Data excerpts

---+---

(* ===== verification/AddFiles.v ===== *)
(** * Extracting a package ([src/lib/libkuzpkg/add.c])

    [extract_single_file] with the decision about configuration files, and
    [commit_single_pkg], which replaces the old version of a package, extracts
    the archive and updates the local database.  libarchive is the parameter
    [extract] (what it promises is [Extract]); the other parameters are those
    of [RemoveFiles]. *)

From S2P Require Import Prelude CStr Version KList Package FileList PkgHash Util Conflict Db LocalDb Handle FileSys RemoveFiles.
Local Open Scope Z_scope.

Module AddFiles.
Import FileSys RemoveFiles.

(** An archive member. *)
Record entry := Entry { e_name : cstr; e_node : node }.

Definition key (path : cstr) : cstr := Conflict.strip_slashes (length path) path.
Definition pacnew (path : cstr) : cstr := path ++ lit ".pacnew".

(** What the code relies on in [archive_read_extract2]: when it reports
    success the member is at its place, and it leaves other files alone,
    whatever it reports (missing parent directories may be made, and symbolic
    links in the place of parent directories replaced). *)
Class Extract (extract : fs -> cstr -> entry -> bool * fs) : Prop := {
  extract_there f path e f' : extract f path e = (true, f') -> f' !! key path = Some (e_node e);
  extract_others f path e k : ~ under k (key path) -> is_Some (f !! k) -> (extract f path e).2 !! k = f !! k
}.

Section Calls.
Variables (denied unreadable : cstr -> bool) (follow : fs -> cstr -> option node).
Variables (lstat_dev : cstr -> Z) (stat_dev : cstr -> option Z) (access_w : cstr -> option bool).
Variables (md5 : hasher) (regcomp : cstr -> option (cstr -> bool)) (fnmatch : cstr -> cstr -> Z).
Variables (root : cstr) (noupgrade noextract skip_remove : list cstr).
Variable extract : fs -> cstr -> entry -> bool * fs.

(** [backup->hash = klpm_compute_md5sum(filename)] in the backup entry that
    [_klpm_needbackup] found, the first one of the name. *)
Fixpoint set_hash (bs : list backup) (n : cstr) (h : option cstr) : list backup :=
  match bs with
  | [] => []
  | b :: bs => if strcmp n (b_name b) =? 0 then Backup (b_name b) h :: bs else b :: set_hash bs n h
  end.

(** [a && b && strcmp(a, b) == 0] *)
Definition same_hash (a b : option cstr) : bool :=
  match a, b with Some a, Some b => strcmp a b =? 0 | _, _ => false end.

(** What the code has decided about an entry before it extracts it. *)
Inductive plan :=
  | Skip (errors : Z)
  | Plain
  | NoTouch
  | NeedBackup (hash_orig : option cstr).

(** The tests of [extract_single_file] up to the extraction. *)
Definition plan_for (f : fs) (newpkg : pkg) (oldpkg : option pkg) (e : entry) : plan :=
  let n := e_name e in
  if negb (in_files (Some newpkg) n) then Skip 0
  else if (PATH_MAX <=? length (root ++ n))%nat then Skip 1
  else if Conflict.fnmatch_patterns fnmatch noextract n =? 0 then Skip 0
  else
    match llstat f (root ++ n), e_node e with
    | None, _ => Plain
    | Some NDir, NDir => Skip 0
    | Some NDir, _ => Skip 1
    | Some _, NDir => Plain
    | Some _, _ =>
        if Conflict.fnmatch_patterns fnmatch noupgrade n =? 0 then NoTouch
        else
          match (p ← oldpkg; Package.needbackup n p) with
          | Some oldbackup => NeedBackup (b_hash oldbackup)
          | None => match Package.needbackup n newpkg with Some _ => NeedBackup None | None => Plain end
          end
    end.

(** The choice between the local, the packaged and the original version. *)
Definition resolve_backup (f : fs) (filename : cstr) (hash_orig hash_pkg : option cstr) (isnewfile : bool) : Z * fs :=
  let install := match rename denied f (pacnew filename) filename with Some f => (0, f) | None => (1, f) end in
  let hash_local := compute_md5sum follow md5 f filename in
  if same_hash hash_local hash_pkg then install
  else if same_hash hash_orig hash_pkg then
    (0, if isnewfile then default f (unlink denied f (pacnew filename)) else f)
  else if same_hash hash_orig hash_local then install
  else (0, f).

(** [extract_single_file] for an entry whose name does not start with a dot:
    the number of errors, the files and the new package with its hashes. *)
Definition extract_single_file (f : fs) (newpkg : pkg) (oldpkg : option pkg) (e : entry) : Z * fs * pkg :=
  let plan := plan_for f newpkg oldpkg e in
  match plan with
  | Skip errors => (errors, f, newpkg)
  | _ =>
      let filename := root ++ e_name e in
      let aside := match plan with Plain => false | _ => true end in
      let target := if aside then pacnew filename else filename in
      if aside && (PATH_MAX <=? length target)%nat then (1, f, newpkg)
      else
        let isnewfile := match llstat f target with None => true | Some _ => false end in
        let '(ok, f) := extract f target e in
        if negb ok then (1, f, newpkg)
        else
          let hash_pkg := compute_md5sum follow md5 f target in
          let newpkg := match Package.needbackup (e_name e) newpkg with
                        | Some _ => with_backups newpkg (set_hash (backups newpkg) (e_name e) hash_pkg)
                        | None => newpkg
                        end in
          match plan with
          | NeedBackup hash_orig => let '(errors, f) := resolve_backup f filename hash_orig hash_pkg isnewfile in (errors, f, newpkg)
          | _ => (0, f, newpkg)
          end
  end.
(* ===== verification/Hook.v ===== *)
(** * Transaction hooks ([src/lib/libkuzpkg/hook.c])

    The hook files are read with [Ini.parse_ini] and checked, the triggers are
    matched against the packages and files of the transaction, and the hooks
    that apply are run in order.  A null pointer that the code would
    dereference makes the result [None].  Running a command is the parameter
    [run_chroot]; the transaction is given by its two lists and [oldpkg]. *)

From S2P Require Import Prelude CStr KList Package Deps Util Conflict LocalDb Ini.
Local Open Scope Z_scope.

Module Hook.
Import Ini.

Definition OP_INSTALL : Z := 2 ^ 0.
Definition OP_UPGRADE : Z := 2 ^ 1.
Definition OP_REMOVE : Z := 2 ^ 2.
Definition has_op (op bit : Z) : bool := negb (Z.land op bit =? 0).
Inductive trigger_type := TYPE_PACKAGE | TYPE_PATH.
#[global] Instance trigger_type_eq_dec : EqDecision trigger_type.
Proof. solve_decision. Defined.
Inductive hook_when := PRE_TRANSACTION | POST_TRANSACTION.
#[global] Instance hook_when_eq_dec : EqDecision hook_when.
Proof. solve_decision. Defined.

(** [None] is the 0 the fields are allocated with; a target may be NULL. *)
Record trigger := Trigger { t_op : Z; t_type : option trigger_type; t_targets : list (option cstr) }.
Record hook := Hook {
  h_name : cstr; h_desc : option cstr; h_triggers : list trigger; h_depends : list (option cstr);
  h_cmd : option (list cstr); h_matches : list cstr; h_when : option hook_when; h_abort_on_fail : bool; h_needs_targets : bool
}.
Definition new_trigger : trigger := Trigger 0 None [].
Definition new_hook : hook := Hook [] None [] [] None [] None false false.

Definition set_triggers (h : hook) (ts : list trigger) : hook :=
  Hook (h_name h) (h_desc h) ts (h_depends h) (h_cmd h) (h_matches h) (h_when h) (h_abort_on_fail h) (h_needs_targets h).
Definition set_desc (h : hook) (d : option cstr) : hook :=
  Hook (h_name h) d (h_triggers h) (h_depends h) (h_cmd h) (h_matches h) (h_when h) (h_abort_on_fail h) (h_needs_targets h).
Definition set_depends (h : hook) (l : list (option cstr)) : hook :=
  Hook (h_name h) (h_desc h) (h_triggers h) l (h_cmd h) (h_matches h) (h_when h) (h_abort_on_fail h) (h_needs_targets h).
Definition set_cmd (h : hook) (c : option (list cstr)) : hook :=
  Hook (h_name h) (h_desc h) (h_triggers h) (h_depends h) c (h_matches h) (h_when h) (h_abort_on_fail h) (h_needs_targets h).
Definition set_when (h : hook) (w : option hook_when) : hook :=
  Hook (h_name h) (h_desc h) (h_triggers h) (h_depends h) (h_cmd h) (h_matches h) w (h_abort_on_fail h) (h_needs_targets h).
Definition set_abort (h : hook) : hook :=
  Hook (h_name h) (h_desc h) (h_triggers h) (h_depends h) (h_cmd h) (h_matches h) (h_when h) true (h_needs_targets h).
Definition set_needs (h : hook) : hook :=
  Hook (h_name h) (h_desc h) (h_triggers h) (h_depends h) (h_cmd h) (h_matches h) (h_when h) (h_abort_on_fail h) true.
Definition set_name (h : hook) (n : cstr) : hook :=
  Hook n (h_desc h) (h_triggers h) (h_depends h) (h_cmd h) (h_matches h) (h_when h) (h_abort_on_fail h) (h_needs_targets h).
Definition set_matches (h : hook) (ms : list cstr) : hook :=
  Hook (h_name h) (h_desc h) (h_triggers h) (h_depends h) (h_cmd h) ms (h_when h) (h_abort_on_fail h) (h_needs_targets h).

---+---

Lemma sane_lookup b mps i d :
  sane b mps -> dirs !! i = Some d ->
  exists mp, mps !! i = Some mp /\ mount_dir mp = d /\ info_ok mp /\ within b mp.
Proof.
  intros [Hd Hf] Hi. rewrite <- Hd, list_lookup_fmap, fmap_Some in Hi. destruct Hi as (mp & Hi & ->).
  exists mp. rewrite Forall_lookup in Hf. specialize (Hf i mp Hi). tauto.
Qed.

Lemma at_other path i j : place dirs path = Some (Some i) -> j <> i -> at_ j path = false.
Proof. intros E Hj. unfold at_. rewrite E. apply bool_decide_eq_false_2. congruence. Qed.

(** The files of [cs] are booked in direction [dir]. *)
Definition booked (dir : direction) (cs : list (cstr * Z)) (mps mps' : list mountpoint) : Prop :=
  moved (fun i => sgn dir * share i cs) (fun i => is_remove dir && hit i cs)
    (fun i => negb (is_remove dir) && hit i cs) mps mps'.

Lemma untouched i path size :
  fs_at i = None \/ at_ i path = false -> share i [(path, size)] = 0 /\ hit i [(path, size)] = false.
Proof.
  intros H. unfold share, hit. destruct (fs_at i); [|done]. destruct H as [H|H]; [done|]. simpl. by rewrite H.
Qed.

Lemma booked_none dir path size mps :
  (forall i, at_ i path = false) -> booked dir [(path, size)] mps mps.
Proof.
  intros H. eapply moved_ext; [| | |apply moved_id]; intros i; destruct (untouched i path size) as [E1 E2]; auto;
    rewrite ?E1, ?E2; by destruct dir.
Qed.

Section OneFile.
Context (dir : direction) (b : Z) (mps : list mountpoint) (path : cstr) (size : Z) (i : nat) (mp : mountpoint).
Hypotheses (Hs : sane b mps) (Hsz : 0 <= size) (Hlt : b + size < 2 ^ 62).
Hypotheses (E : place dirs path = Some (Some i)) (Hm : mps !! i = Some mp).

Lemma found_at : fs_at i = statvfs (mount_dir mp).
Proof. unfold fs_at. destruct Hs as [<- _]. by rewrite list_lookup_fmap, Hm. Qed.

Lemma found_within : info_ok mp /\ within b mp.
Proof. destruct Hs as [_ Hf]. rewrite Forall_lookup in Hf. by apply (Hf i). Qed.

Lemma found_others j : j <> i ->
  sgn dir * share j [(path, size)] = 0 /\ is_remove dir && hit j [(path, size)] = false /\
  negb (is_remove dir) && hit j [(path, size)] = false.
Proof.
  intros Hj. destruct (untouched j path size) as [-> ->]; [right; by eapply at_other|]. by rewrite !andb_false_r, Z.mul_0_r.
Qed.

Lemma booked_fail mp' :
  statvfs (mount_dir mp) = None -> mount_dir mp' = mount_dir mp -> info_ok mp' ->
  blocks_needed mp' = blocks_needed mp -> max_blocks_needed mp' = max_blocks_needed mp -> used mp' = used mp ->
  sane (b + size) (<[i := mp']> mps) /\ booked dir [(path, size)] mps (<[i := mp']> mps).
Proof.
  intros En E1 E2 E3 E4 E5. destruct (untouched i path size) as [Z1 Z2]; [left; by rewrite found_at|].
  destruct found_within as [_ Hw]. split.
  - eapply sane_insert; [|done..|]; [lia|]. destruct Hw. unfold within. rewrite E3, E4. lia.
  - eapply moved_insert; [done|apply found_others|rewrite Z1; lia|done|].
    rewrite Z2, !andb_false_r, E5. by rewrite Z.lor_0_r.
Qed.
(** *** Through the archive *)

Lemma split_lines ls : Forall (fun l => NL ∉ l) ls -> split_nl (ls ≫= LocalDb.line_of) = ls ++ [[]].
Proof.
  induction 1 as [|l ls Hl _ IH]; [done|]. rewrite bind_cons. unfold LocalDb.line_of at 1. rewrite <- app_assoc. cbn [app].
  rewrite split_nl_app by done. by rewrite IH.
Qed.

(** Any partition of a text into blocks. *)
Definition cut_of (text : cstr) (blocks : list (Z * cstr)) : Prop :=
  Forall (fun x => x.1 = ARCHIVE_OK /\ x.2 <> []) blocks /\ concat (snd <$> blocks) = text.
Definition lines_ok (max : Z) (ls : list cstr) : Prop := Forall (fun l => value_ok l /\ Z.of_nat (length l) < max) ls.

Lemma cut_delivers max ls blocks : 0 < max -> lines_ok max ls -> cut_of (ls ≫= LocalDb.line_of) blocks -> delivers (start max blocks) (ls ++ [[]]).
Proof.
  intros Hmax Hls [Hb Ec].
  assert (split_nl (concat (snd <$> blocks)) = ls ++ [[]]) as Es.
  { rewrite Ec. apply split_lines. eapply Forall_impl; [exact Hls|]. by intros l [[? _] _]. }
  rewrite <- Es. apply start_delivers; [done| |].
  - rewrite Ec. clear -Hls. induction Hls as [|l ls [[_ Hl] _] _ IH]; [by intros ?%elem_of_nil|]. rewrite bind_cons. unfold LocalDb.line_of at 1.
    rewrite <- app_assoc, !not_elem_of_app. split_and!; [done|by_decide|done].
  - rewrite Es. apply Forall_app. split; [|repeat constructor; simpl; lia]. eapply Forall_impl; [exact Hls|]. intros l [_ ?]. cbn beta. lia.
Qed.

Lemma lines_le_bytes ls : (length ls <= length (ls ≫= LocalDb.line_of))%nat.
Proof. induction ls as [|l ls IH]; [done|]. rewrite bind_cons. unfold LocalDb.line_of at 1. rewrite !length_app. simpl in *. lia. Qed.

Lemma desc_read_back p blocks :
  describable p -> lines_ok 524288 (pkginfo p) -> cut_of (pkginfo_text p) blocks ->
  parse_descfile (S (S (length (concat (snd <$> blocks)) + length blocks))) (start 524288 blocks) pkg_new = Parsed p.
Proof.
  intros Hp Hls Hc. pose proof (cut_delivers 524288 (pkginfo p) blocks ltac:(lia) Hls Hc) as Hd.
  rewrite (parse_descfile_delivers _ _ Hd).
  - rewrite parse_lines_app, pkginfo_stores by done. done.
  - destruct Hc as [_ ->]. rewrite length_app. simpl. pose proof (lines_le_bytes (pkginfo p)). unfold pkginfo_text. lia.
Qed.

---+---

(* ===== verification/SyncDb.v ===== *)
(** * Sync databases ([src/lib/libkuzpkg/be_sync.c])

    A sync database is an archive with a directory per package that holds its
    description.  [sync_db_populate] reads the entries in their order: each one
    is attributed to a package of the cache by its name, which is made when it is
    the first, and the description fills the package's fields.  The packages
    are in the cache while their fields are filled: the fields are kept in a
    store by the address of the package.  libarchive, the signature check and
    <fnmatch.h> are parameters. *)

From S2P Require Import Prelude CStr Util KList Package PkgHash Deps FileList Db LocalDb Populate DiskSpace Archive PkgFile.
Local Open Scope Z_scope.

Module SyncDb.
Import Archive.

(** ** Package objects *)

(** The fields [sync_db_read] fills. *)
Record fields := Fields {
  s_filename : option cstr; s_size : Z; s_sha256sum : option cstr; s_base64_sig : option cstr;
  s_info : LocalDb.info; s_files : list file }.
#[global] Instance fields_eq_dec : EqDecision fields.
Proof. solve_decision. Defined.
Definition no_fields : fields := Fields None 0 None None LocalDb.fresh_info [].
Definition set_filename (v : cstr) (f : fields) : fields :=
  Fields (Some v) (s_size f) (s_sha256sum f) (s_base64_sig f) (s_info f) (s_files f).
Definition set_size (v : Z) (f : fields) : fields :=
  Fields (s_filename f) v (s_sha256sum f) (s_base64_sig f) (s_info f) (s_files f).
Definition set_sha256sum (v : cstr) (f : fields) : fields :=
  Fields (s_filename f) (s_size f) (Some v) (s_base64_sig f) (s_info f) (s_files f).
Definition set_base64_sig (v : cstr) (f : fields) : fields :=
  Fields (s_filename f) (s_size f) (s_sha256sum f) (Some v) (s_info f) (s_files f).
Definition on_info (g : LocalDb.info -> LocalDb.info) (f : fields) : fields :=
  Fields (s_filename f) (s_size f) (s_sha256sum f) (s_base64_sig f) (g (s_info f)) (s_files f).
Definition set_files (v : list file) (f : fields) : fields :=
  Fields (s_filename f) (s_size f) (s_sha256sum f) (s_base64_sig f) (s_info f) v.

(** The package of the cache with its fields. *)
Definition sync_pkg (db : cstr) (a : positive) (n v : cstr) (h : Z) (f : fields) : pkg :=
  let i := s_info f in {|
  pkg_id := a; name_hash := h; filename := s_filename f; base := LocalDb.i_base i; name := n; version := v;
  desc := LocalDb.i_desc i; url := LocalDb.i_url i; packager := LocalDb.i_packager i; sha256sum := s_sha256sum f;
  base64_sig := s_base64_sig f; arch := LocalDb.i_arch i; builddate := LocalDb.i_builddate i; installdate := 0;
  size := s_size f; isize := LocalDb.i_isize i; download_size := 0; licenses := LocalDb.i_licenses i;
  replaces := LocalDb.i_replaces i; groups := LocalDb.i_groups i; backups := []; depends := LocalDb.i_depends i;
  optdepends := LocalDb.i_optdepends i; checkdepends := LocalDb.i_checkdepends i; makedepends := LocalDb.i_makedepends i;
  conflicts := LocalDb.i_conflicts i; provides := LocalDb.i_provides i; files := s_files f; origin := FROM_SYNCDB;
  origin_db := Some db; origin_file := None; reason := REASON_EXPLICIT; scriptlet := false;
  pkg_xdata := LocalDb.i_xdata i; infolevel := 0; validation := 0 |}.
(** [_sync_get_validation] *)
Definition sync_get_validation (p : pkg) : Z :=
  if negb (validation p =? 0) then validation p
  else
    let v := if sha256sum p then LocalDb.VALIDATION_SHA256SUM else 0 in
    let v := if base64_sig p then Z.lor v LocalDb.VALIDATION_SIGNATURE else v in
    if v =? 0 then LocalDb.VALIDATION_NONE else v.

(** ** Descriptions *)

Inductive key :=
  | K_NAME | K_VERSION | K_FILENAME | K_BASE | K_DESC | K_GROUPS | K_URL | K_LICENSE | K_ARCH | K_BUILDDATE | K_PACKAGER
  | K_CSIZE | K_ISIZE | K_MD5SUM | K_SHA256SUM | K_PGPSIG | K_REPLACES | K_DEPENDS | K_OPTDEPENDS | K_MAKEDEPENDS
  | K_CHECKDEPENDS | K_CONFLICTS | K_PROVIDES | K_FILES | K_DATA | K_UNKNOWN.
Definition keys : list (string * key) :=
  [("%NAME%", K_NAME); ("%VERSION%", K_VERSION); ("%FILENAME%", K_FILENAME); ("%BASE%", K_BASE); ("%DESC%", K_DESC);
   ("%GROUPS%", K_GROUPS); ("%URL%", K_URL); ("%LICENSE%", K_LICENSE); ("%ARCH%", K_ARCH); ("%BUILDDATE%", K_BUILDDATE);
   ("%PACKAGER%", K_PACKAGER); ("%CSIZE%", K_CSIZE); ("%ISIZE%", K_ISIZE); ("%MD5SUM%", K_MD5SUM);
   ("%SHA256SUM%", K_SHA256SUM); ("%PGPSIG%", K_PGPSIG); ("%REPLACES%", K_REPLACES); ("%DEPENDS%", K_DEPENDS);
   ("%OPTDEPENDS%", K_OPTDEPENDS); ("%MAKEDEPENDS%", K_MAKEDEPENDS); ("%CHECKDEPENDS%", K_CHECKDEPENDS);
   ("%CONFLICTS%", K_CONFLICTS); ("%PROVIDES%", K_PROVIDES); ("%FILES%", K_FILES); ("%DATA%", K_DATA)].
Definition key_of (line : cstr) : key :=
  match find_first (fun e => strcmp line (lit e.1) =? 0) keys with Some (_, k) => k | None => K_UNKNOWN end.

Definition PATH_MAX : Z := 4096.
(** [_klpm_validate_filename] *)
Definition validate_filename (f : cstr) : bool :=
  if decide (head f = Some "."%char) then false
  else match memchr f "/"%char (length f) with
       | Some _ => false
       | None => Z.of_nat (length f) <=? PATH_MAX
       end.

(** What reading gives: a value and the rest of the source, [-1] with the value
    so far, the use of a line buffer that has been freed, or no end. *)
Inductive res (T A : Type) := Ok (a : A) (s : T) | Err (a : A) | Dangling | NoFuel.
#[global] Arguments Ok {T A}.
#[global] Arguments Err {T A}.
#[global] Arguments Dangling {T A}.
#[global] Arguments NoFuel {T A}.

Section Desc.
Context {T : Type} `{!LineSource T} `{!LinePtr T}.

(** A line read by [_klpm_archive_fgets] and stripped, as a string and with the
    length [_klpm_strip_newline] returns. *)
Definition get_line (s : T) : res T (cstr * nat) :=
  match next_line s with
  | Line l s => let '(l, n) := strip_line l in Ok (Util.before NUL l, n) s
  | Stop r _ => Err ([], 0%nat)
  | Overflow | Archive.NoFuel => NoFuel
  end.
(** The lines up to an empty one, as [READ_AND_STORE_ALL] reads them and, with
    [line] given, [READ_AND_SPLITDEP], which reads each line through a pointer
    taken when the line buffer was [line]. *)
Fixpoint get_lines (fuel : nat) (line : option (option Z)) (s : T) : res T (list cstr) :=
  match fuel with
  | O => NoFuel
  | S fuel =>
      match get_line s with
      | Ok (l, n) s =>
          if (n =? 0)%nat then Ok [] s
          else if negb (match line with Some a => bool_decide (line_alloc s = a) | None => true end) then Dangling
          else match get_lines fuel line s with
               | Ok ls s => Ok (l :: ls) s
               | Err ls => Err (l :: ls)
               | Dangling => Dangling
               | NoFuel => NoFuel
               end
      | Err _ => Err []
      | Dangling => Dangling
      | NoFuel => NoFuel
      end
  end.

---+---

Copy the lines that hold the word "libkuzpkg". Take them from the records above.

(** * Extracting a package ([src/lib/libkuzpkg/add.c])
(** * Transaction hooks ([src/lib/libkuzpkg/hook.c])
(** * Sync databases ([src/lib/libkuzpkg/be_sync.c])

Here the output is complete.